9, 2014, and the trial court found Blair competent on January 13, 2014. (Doc. #49).

{¶ 8} Regardless of who initially raised the issue of Blair’s competence, we

conclude that speedy-trial time was tolled between August 27, 2013, when the trial court -4- first ordered a competency examination, and January 13, 2014, when the trial court found

him competent to stand trial. Under Ohio law, the time within which an accused must be

brought to trial is extended by “[a]ny period during which the accused is mentally

incompetent to stand trial or during which his mental competence to stand trial is being

determined[.]” R.C. 2945.72(B). In addition, under R.C. 2945.37(B), the prosecutor, the

defense, or the trial court sua sponte may raise the issue of a defendant’s competence to

stand trial.

{¶ 9} Here, when the trial court filed its August 27, 2013 order for Blair’s

competence to be determined, speedy-trial time was tolled by R.C. 2945.72(B). It

remained tolled until the trial court determined his competence on January 13, 2014.
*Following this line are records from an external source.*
(** The [try] block of a turn that has assembled tool calls: the calls are
    told to the model and dispatched, and the loop goes on unless a dispatch
    throws. *)
Lemma attempt_with_calls (W : World) question schema (st : AgentState) slot buffer :
  interrupted (chatStream (requests st) (messages st)) = None ->
  callsAfter (deltas (chatStream (requests st) (messages st))) [] = slot :: buffer ->
  exists st1 : AgentState,
    attempt question schema (opened st)
    = (let r := dispatchAll question schema (slot :: buffer)
                  (told (AssistantToolCalls (slot :: buffer)) st1) in
       (match fst r with Val _ => Val Continue | Thrown e => Thrown e end, snd r))
    /\ messages st1 = messages st
    /\ finalAnswers st1 = finalAnswers st.
Proof.
  intros Hok Hbuf. set (stream := chatStream (requests st) (messages st)) in *.
  destruct (receive_spec (deltas stream) [] [] (requested (opened st))
              (steps st) (openedStep st) eq_refl)
    as [st1 [Hr [Hsteps [Hm [_ [_ [_ Hf]]]]]]].
  rewrite Hbuf in Hr.
  pose proof (updateLastStep_snoc (thoughtAfter (deltas stream) []) complete st1 _ _
                Hsteps) as Hu.
  exists (snd (updateLastStep (thoughtAfter (deltas stream) []) complete st1)).
  split.
  - unfold attempt. run.
    change (requests (opened st)) with (requests st).
    change (messages (opened st)) with (messages st).
    fold stream. erewrite bind_val by exact Hr.
    cbv iota. rewrite Hok.
    erewrite bind_val by exact Hu.
    rewrite Hu. cbn [rescue snd]. run. unfold bind.
    destruct (dispatchAll question schema (slot :: buffer) _) as [[[]|e] st3];
      reflexivity.
  - rewrite Hu. run. split; assumption.
Qed.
State v. Palmer, 84 Ohio St.3d 103, 106-107, 702 N.E.2d 72 (1998). This is true even if,

as Blair suggests, the trial court raised the issue of his competence sua sponte. State v.
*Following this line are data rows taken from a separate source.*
(** * Frame-based image transmission over TCP: framing, reconstruction, slots

    A shallow embedding of the protocol core of [Transmitter.py] and
    [Receiver.py]:

    - the chunk splitter [generate_frames_from_file] (Transmitter.py),
    - the exact-read helper [_recv_all], the handshake and the frame loop
      of [_handle_client_connection] together with its row-major
      reconstruction (Receiver.py),
    - the live-feed slot policy [_update_live_feed_display] (Receiver.py).

    Python integers are [Z], byte strings are lists of [Byte.byte], the
    dictionary [frame_grid] is a [gmap (Z * Z)], the socket is an explicit
    state threaded through a small state-and-exception monad. *)

From Stdlib Require Import ZArith Lia.
From Stdlib Require Import Strings.Byte.
From stdpp Require Import gmap strings list fin_maps pretty.

Open Scope Z_scope.

Abbreviation bytes := (list Byte.byte).

(* ===================================================================== *)
(** ** Python exceptions and the outcome of a computation *)
(* ===================================================================== *)

(** The exceptions the modelled code can raise. *)
Inductive exn : Type :=
  | socket_timeout
  | socket_error
  | ConnectionAbortedError (msg : string)
  | ValueError (msg : string)
  | UnicodeDecodeError
  | OverflowError
  | ZeroDivisionError
  | IndexError.

(** [OutOfFuel] is the only outcome that has no Python counterpart: the
    [while] loops are unrolled with a fuel bound, and the totality lemmas
    below show that the bound chosen by the callers is never exhausted. *)
Inductive res (A : Type) : Type :=
  | Done (a : A)
  | Raised (e : exn)
  | OutOfFuel.
Arguments Done {A} a.
Arguments Raised {A} e.
Arguments OutOfFuel {A}.

Definition res_bind {A B : Type} (m : res A) (k : A -> res B) : res B :=
  match m with
  | Done a => k a
  | Raised e => Raised e
  | OutOfFuel => OutOfFuel
  end.

(* ===================================================================== *)
(** ** Byte strings: [int.from_bytes], [int.to_bytes], slicing *)
(* ===================================================================== *)

Module PyBytes.

Definition byte_val (b : Byte.byte) : Z := Z.of_N (Byte.to_N b).

Definition byte_of_Z (v : Z) : Byte.byte :=
  match Byte.of_N (Z.to_N (v mod 256)) with
  | Some b => b
  | None => Byte.x00
  end.

(** [int.from_bytes(b, 'big')]: unsigned, any length, [b''] gives 0. *)
Definition from_bytes (b : bytes) : Z :=
  foldl (fun acc x => acc * 256 + byte_val x) 0 b.

Fixpoint be_digits (len : nat) (v : Z) : bytes :=
  match len with
  | O => []
  | S k => be_digits k (v / 256) ++ [byte_of_Z v]
  end.

(** [v.to_bytes(len, 'big')]: raises [OverflowError] for a negative [v]
    and for a [v] that does not fit in [len] bytes. *)
Definition to_bytes (v : Z) (len : nat) : res bytes :=
  if (0 <=? v) && (v <? 256 ^ Z.of_nat len)
  then Done (be_digits len v)
  else Raised OverflowError.

(** [b[lo:hi]] for non-negative [lo] and [hi] (the only slices the
    modelled code takes): clamped at the end of [b], empty when
    [hi <= lo]. *)
Definition slice (b : bytes) (lo hi : Z) : bytes :=
  take (Z.to_nat (hi - lo)) (drop (Z.to_nat lo) b).

(** [b[lo:]] for a non-negative [lo]. *)
Definition slice_from (b : bytes) (lo : Z) : bytes :=
  drop (Z.to_nat lo) b.

(** [b[:hi]] for a non-negative [hi]. *)
Definition slice_to (b : bytes) (hi : Z) : bytes :=
  take (Z.to_nat hi) b.

(** [len(b)] *)
Definition len (b : bytes) : Z := Z.of_nat (length b).

(** [b'\x00' * k]: empty for [k <= 0]. *)
Definition zeros (k : Z) : bytes := replicate (Z.to_nat k) Byte.x00.

(** [b.ljust(width, b'\x00')]: padded on the right, never cut. *)
Definition ljust (b : bytes) (width : Z) : bytes := b ++ zeros (width - len b).

End PyBytes.

(* ===================================================================== *)
(** ** Transmitter.py: the chunk splitter *)
(* ===================================================================== *)

Module Transmitter.
Import PyBytes.

(** Module-level configuration of Transmitter.py. *)
Definition header_size : Z := 10.
Definition cols : Z := 20.

Local Notation "'let*' x ':=' m 'in' k" := (res_bind m (fun x => k))
  (at level 10, x pattern, k at level 200).

(** The 10-byte header of frame [i] at [(row_idx, col_idx)]. *)
Definition make_header (i row_idx col_idx total_frames : Z) : res bytes :=
  let* bi := to_bytes i 2 in
  let* br := to_bytes row_idx 2 in
  let* bc := to_bytes col_idx 2 in
  let* bt := to_bytes total_frames 2 in
  Done (bi ++ br ++ bc ++ bt ++ [Byte.x00; Byte.x00]).

(** The body of the loop [for i in range(total_frames)]: slice, pad,
    build the header, and return [frame_content].  [C] is the column
    count; [i // C] raises [ZeroDivisionError] when it is zero. *)
Definition make_frame (C chunk_size total_frames : Z) (file_bytes : bytes)
    (i : Z) : res bytes :=
  let chunk_start := i * chunk_size in
  let chunk_end := (i + 1) * chunk_size in
  let raw_chunk := slice file_bytes chunk_start chunk_end in
  let chunk := raw_chunk ++ zeros (chunk_size - len raw_chunk) in
  if C =? 0 then Raised ZeroDivisionError
  else
    let row_idx := i / C in
    let col_idx := i mod C in
    let* header := make_header i row_idx col_idx total_frames in
    Done (header ++ chunk).

(** The loop itself: frames are produced in index order and the first
    exception aborts it. *)
Fixpoint frames_loop (C chunk_size total_frames : Z) (file_bytes : bytes)
    (indices : list Z) : res (list bytes) :=
  match indices with
  | [] => Done []
  | i :: rest =>
    let* fr := make_frame C chunk_size total_frames file_bytes i in
    let* frs := frames_loop C chunk_size total_frames file_bytes rest in
    Done (fr :: frs)
  end.

(** [generate_frames_from_file], on the bytes read from the file, for a
    total frame size [total_frame_size] (the value of [data_size_var])
    and a column count [C].  [Done None] is the configuration-error
    return [(None, 0, None)]; [Done (Some (total_frames, frames))] is
    the normal return, [frames] being the contents of the frame files
    in index order, which is the order [_send_data_task] sends them. *)
Definition generate_frames (C : Z) (file_bytes : bytes)
    (total_frame_size : Z) : res (option (Z * list bytes)) :=
  let chunk_size := total_frame_size - header_size in
  if chunk_size <=? 0 then Done None
  else
    let total_frames := (len file_bytes + chunk_size - 1) / chunk_size in
    let* frs := frames_loop C chunk_size total_frames file_bytes
                  (seqZ 0 total_frames) in
    Done (Some (total_frames, frs)).

(** What [connect_to_receiver] and [_send_data_task] send before the
    frames: the transmitter name on 50 bytes, the file name on 100, the
    total frame size on 4. *)
Definition handshake_bytes (name filename : bytes) (total_frame_size : Z)
    : res bytes :=
  let* size_bytes := to_bytes total_frame_size 4 in
  Done (ljust name 50 ++ ljust filename 100 ++ size_bytes).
Nottingham, 7th Dist. Belmont No. 05BE39, 2007-Ohio-3040, ¶ 16; State v. Simpson,

11th Dist. Lake No. 93-L-014, 1994 WL 587896, *16 (Sept. 30, 1994). Because

speedy-trial time was tolled while Blair’s competence was being determined, his

argument lacks merit. The first assignment of error is overruled.
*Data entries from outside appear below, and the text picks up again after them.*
Lemma generateNextId_fresh (uuid : string) (items : list DatabaseItem) :
  Z.of_nat (length items) < 2 ^ 53 →
  ∃ k, 1 ≤ k ≤ Z.of_nat (length items) + 1
       ∧ generateNextId uuid (Items items) = IdNum (ofZ k)
       ∧ ∀ item, In item items → Number (item_id item) ≠ ofZ k.
Proof.
  intros Hlen. destruct items as [|x rest]; [exists 1; simpl; by split_and!|].
  set (items := x :: rest) in *.
  change (generateNextId uuid (Items items)) with
    (if (length (numericIdsOf items) =? 0)%nat then IdNum (ofZ 1)
     else match firstGap (numericIdsOf items) 1
                         (length (numericIdsOf items)) with
          | Some i => IdNum (ofZ i)
          | None => IdNum (num_add (mathMax (numericIdsOf items)) (ofZ 1))
          end).
  pose proof (numericIdsOf_length items) as Hle.
  destruct (Nat.eqb_spec (length (numericIdsOf items)) 0) as [E0|Hne].
  - exists 1. split_and!; [lia | lia | done |].
    apply not_numeric_fresh; [lia|]. intros Hin.
    destruct (numericIdsOf items); [destruct Hin | discriminate E0].
  - destruct (firstGap (numericIdsOf items) 1 (length (numericIdsOf items)))
      as [i|] eqn:G.
    + apply firstGap_Some in G as [Hi Hinc]. exists i.
      split_and!; [lia | lia | done |].
      apply not_numeric_fresh; [lia|]. by apply arrayIncludes_false.
    + destruct (firstGap_None_range (numericIdsOf items)) as [Hall Honly];
        [lia | done |].
      set (top := Z.of_nat (length (numericIdsOf items))) in *.
      rewrite (mathMax_range _ top); [|lia|done|apply Hall; lia].
      rewrite ofZ_add by lia.
      exists (top + 1). split_and!; [lia | lia | done |].
      apply not_numeric_fresh; [lia|].
      intros (i & Hi & E)%Honly. apply ofZ_inj in E; lia.
Qed.

End GenerateFacts.

(** ** Identifiers of a batch *)

Section BatchFacts.
Context {R : JsRuntime} {L : JsRuntimeLaws R}.

(** The record [addManyToStore] builds for an item without a valid id,
    the items [before] it having been processed. *)
Definition generatedItem (uuid : string) (allDataInStore before : list DatabaseItem)
    (item : PartialItem) : DatabaseItem :=
  {| item_id := generateNextId uuid (Items (allDataInStore ++ before));
     item_props := partial_props item |}.

Lemma assignId_invalid (uuid : string) (allDataInStore : list DatabaseItem)
    (itemsToAdd : list DatabaseItem)
    (itemsToEmit : list (EmitEvents * DatabaseItem)) (item : PartialItem) :
  isValidId (partial_id item) = false →
  assignId uuid allDataInStore (itemsToAdd, itemsToEmit) item =
  (itemsToAdd ++ [generatedItem uuid allDataInStore itemsToAdd item],
   itemsToEmit ++ [(EvAdd, generatedItem uuid allDataInStore itemsToAdd item)]).
Proof.
  intros H%validId_None_iff. unfold assignId. by rewrite H.
Qed.

(** What holds of the records assigned so far. *)
Record FreshBatch (allDataInStore added : list DatabaseItem) : Prop := {
  fresh_nodup : List.NoDup (map item_id added);
  fresh_generated : ∀ x, In x added →
    ∃ k, 1 ≤ k ≤ Z.of_nat (length allDataInStore + length added)
         ∧ item_id x = IdNum (ofZ k);
  fresh_new : ∀ x, In x added → ¬ In (item_id x) (map item_id allDataInStore);
}.

Lemma FreshBatch_nil (allDataInStore : list DatabaseItem) :
  FreshBatch allDataInStore [].
Proof. split; simpl; [constructor | done | done]. Qed.

Lemma FreshBatch_snoc (uuid : string) (allDataInStore added : list DatabaseItem)
    (item : PartialItem) :
  Z.of_nat (length allDataInStore + length added) < 2 ^ 53 →
  FreshBatch allDataInStore added →
  FreshBatch allDataInStore
    (added ++ [generatedItem uuid allDataInStore added item]).
Proof.
  intros Hlen [Hnd Hgen Hnew].
  destruct (generateNextId_fresh uuid (allDataInStore ++ added))
    as (k & Hk & Ek & Hfresh); [by rewrite length_app|].
  rewrite length_app in Hk.
  assert (Hid : item_id (generatedItem uuid allDataInStore added item)
                = IdNum (ofZ k)) by done.
  split.
  - rewrite map_app. cbn [map]. rewrite Hid.
    apply NoDup_ListNoDup, NoDup_app. split_and!.
    + by apply NoDup_ListNoDup.
    + intros i Hi%list_elem_of_In%in_map_iff Hin.
      destruct Hi as (x & <- & Hx).
      apply list_elem_of_singleton in Hin.
      destruct (Hgen x Hx) as (j & Hj & Ej).
      apply (Hfresh x); [apply in_or_app; by right|].
      rewrite Ej in Hin |- *. simpl. by injection Hin.
    + apply NoDup_singleton.
  - intros x [Hx| [<-|[]]]%in_app_or; rewrite length_app; simpl.
    + destruct (Hgen x Hx) as (j & Hj & Ej). exists j. split; [lia | done].
    + exists k. split; [lia | done].
  - intros x [Hx| [<-|[]]]%in_app_or; [by apply Hnew|].
    rewrite Hid. intros (y & Ey & Hy)%in_map_iff.
    apply (Hfresh y); [apply in_or_app; by left|]. by rewrite Ey.
Qed.

Lemma assignIds_fold (uuid : string) (allDataInStore : list DatabaseItem)
    (items : list PartialItem) :
  ∀ (added : list DatabaseItem) (emits : list (EmitEvents * DatabaseItem)),
  (∀ item, In item items → isValidId (partial_id item) = false) →
  Z.of_nat (length allDataInStore + length added + length items) < 2 ^ 53 →
  FreshBatch allDataInStore added →
  let res := fold_left (assignId uuid allDataInStore) items (added, emits) in
  FreshBatch allDataInStore res.1
  ∧ length res.1 = (length added + length items)%nat
  ∧ take (length added) res.1 = added
  ∧ (∀ k item, items !! k = Some item →
       res.1 !! (length added + k)%nat =
       Some (generatedItem uuid allDataInStore
               (take (length added + k) res.1) item))
  ∧ res.2 = emits ++ map (λ x, (EvAdd, x)) (drop (length added) res.1).
Proof.
  induction items as [|item rest IH]; intros added emits Hinv Hlen Hfresh.
  - simpl. split_and!; [done | lia | | done |].
    + by rewrite firstn_all.
    + by rewrite drop_all, app_nil_r.
  - cbv zeta. cbn [fold_left].
    rewrite assignId_invalid by (apply Hinv; by left).
    set (new := generatedItem uuid allDataInStore added item).
    simpl in Hlen.
    destruct (IH (added ++ [new]) (emits ++ [(EvAdd, new)]))
      as (IH1 & IH2 & IH3 & IH4 & IH5).
    { intros; apply Hinv; by right. }
    { rewrite length_app. simpl. lia. }
    { apply FreshBatch_snoc; [lia | done]. }
    set (res := fold_left (assignId uuid allDataInStore) rest
                          (added ++ [new], emits ++ [(EvAdd, new)])) in *.
    rewrite length_app in IH2, IH3, IH4, IH5. simpl in IH2, IH3, IH4, IH5.
    assert (Hpre : take (length added) res.1 = added).
    { rewrite <- (take_app_length added [new]) at 2. rewrite <- IH3.
      rewrite take_take. f_equal. lia. }
    assert (Hnew : res.1 !! length added = Some new).
    { rewrite <- (lookup_take_lt _ (length added + 1)) by lia.
      rewrite IH3. rewrite lookup_app_r by lia.
      by rewrite Nat.sub_diag. }
    simpl. split_and!; [done | lia | done | |].
    + intros [|k] x Hx; simpl in Hx.
      * injection Hx as <-. rewrite Nat.add_0_r, Hpre. done.
      * replace (length added + S k)%nat with (length added + 1 + k)%nat by lia.
        by apply IH4.
    + rewrite IH5, <- app_assoc. f_equal.
      rewrite (drop_S _ new (length added)) by done. simpl. do 3 f_equal.
      lia.
Qed.

End BatchFacts.

(** ** Transactions of the manager *)

Section ManagerFacts.
Context {R : JsRuntime}.

Lemma openDatabase_keeps (m : IndexedDBManager) :
  dbConfig (openDatabase m).1 = dbConfig m
  ∧ emitted (openDatabase m).1 = emitted m
  ∧ transactions (openDatabase m).1 = transactions m
  ∧ commitFaults (openDatabase m).1 = commitFaults m.
Proof.
  unfold openDatabase. destruct (db m); [done|].
  destruct (negb _ && negb _); [done|].
  destruct (hostOpen _ _ _); done.
Qed.

Lemma openDatabase_open (m : IndexedDBManager) (conn : IDBDatabase) :
  db m = Some conn → openDatabase m = (m, inr conn).
Proof. intros H. unfold openDatabase. by rewrite H. Qed.

(** What one transaction makes of its callback and of the engine's
    decision at commit. *)
Definition outcomeOf {T} (completion : Completion T) (fault : option JsValue)
  : Settlement T :=
  settled (run true (start true (startOf completion))
               (signalsOf completion fault)).

Lemma outcomeOf_eq {T} (completion : Completion T) (fault : option JsValue) :
  outcomeOf completion fault =
  match completion, fault with
  | Fulfils result, None => Resolved (Some result)
  | Fulfils _, Some error =>
      Rejected (if truthy error then error else VError "Transaction aborted")
  | Rejects _, _ => Rejected (VError "Transaction aborted")
  | Throws error, _ => Rejected error
  end.
Proof. by destruct completion, fault. Qed.

(** The store is missing: nothing runs, nothing changes past the opening. *)
Lemma executeTransaction_store_missing {T} (storeName : string)
    (mode : IDBTransactionMode) (callback : Callback T)
    (m m1 : IndexedDBManager) (conn : IDBDatabase) :
  openDatabase m = (m1, inr conn) →
  storeName ∉ objectStoreNames conn →
  executeTransaction storeName mode callback m =
  (m1, Rejected (storeNotFound storeName (objectStoreNames conn))).
Proof.
  intros Ho Hn. unfold executeTransaction. rewrite Ho.
  unfold contains. by rewrite bool_decide_false.
Qed.

(** The two ways a transaction with a promise-returning callback ends:
    before the callback runs, with a rejection and no event; or after it,
    with the events of the callback and the outcome of the join. *)
Lemma executeTransaction_promised_cases {T} (storeName : string)
    (mode : IDBTransactionMode) (body : Tx T) (m : IndexedDBManager) :
  dbConfig (executeTransaction storeName mode (promised body) m).1 = dbConfig m
  ∧ ((emitted (executeTransaction storeName mode (promised body) m).1
      = emitted m
      ∧ ∃ reason,
          (executeTransaction storeName mode (promised body) m).2
          = Rejected reason)
     ∨ ∃ st fault,
         emitted (executeTransaction storeName mode (promised body) m).1
         = txEmitted (body {| txMode := mode; txStore := st;
                              txEmitted := emitted m |}).2
         ∧ (executeTransaction storeName mode (promised body) m).2
           = match (body {| txMode := mode; txStore := st;
                            txEmitted := emitted m |}).1 with
             | inr result =>
                 match fault with
                 | None => Resolved (Some result)
                 | Some error =>
                     Rejected (if truthy error then error
                               else VError "Transaction aborted")
                 end
             | inl _ => Rejected (VError "Transaction aborted")
             end).
Proof.
  unfold executeTransaction.
  destruct (openDatabase_keeps m) as (Hc & He & _ & _).
  destruct (openDatabase m) as [m1 [error|conn]]; simpl in *.
  { split; [done|]. left. split; [done | by eexists]. }
  destruct (contains (objectStoreNames conn) storeName); simpl.
  2: { split; [done|]. left. split; [done | by eexists]. }
  destruct (beginTransaction storeName mode (indexedDB m1)) as [error|st].
  { split; [done|]. left. split; [done | by eexists]. }
  unfold nextCommitFault, promised. simpl.
  destruct (commitFaults m1) as [|fault rest]; simpl; rewrite He;
    destruct (body {| txMode := mode; txStore := st; txEmitted := emitted m |})
      as [[err|result] ts] eqn:Eb; simpl.
  - split; [done|]. right. exists st, None. rewrite Eb. done.
  - split; [done|]. right. exists st, None. rewrite Eb. done.
  - split; [done|]. right. exists st, None. rewrite Eb. done.
  - destruct fault as [error|]; simpl.
    + split; [done|]. right. exists st, (Some error). rewrite Eb. done.
    + split; [done|]. right. exists st, None. rewrite Eb. done.
Qed.

(** Callbacks that emit nothing. *)
Definition Quiet {A} (c : Tx A) : Prop :=
  ∀ ts, txEmitted (c ts).2 = txEmitted ts.

Lemma quiet_ret {A} (a : A) : Quiet (txRet a).
Proof. done. Qed.

Lemma quiet_bind {A B} (c : Tx A) (k : A → Tx B) :
  Quiet c → (∀ a, Quiet (k a)) → Quiet (txBind c k).
Proof.
  intros Hc Hk ts. unfold txBind. specialize (Hc ts).
  destruct (c ts) as [[err|a] ts']; simpl in *; [done|].
  by rewrite Hk.
Qed.

Lemma quiet_storePut item : Quiet (storePut item).
Proof.
  intros ts. unfold storePut.
  destruct (isReadOnly _); [done|]. by destruct (negb _).
Qed.

Lemma quiet_storeGet key : Quiet (storeGet key).
Proof. intros ts. unfold storeGet. by destruct (negb _). Qed.

Lemma quiet_storeDelete key : Quiet (storeDelete key).
Proof.
  intros ts. unfold storeDelete.
  destruct (isReadOnly _); [done|]. by destruct (negb _).
Qed.

Lemma quiet_storeGetAll : Quiet storeGetAll.
Proof. done. Qed.

Lemma quiet_storeCount : Quiet storeCount.
Proof. done. Qed.

Lemma quiet_txAll {A} (request : A → Tx unit) (l : list A) :
  (∀ x, Quiet (request x)) → Quiet (txAll request l).
Proof.
  intros Hq. induction l as [|x l IH]; intros ts; simpl; [done|].
  specialize (Hq x ts).
  destruct (request x ts) as [[err|[]] ts']; simpl in *; by rewrite IH.
Qed.

(** A transaction whose callback emits nothing leaves the events alone,
    and it settles. *)
Lemma executeTransaction_quiet {T} (storeName : string)
    (mode : IDBTransactionMode) (body : Tx T) (m : IndexedDBManager) :
  Quiet body →
  dbConfig (executeTransaction storeName mode (promised body) m).1 = dbConfig m
  ∧ emitted (executeTransaction storeName mode (promised body) m).1 = emitted m
  ∧ (executeTransaction storeName mode (promised body) m).2 ≠ Pending.
Proof.
  intros Hq.
  destruct (executeTransaction_promised_cases storeName mode body m)
    as [Hc [[He [reason Hr]]|(st & fault & He & Hr)]].
  - split_and!; [done | done | by rewrite Hr].
  - split_and!; [done | by rewrite He, Hq |].
    rewrite Hr. destruct (body _).1; [done|]. by destruct fault.
Qed.

End ManagerFacts.

(** ** Operations on a missing store *)

Section MissingStore.
Context {R : JsRuntime}.
Context (storeName : string) (m m1 : IndexedDBManager) (conn : IDBDatabase).
Context (Hopen : openDatabase m = (m1, inr conn)).
Context (Hmissing : storeName ∉ objectStoreNames conn).

Abbreviation notFound := (storeNotFound storeName (objectStoreNames conn)).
{¶ 10} In his second assignment of error, Blair contends the trial court violated his

constitutional right to compulsory process by refusing to allow Judge Dankof to testify as a

witness for the defense. This issue arose during a discussion between the trial court and

counsel after the jury was chosen and before opening statements. Defense counsel

raised the issue by moving to be allowed to call Judge Dankof as a witness. (Tr. at 94).

Specifically, defense counsel stated that he wanted Judge Dankof to “testify with regards

to his observations when he saw Mr. Blair attempting to read some court documents” -5- before the case was transferred to Judge Wolff. (Id.). The prosecutor objected on several

grounds: (1) an expert would be needed to testify about whether someone can read, and

Judge Dankof was not an expert in that area; (2) in the earlier proceedings Judge Dankof

had opined that Blair seemed to be having trouble reading, not that Blair could not read;

and (3) Evid.R. 605 precluded the judge presiding at trial from testifying as a witness. (Id.

at 96). Defense counsel responded that he did not want Judge Dankof to testify as an

expert witness. He simply wanted to call the judge, as a lay witness, to testify about what

he had observed. Defense counsel also argued that Evid.R.